How to complete this task:
Using the data beneath this instruction, retype only the lines from the one that contains "Z.lor (Z.shiftr x" down to the one that contains "Definition not32 (x", both included, exactly as they appear.

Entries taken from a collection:

=-=-=

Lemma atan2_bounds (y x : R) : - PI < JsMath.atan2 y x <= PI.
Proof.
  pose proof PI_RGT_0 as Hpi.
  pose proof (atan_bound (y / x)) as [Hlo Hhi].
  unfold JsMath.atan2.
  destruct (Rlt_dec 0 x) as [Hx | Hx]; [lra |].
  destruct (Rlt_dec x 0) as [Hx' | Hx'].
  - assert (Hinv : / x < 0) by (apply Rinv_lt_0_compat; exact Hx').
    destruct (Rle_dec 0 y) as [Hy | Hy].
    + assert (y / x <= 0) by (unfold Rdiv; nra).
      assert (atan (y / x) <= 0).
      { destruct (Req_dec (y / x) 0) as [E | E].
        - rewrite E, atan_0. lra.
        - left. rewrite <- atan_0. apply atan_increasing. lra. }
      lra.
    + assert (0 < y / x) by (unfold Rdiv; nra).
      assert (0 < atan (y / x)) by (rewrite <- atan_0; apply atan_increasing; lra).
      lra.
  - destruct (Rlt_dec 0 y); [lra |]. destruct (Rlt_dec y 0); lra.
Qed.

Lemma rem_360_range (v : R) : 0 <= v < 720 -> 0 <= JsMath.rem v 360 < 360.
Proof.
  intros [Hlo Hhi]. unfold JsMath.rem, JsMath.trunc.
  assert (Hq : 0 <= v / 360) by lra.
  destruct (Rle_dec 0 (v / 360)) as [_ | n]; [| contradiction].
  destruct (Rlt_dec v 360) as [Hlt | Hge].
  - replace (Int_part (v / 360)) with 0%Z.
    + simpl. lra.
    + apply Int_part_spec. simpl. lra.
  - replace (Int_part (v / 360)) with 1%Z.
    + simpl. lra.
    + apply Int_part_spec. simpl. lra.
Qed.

=-=-=

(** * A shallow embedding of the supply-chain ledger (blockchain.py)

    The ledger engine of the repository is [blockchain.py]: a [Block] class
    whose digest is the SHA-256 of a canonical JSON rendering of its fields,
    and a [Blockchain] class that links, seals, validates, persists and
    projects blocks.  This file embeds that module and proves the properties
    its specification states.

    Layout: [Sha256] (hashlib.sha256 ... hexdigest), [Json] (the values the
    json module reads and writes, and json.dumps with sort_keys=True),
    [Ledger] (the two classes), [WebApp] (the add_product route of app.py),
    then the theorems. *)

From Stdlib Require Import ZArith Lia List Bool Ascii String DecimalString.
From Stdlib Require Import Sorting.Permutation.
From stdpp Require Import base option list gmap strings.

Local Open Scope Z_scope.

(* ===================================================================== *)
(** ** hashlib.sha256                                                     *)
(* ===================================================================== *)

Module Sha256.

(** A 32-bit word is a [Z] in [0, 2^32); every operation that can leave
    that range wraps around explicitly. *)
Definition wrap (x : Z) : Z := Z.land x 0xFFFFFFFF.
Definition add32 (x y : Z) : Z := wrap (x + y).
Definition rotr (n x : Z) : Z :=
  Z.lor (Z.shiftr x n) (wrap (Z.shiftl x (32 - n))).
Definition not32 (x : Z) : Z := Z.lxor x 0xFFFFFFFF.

=-=-=

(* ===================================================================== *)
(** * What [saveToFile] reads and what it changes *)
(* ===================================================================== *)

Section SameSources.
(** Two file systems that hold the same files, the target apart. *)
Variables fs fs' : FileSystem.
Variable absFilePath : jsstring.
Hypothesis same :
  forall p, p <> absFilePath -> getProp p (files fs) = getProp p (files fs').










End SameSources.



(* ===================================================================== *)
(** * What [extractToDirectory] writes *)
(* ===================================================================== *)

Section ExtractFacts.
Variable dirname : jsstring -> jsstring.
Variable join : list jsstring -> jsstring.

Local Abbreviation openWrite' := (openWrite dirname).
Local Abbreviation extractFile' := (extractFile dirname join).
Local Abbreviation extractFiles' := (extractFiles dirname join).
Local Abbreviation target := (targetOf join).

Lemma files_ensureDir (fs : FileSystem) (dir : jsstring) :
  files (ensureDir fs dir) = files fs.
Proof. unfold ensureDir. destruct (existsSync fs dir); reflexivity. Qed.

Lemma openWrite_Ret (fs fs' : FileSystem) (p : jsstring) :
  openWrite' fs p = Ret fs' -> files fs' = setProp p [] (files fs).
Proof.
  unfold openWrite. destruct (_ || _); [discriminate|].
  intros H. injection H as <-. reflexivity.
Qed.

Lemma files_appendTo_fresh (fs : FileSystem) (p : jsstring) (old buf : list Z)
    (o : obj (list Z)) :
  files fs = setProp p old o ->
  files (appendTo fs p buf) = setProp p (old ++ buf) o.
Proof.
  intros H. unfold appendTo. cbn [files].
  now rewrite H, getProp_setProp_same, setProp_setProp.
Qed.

=-=-=

Task response:
  Z.lor (Z.shiftr x n) (wrap (Z.shiftl x (32 - n))).
Definition not32 (x : Z) : Z := Z.lxor x 0xFFFFFFFF.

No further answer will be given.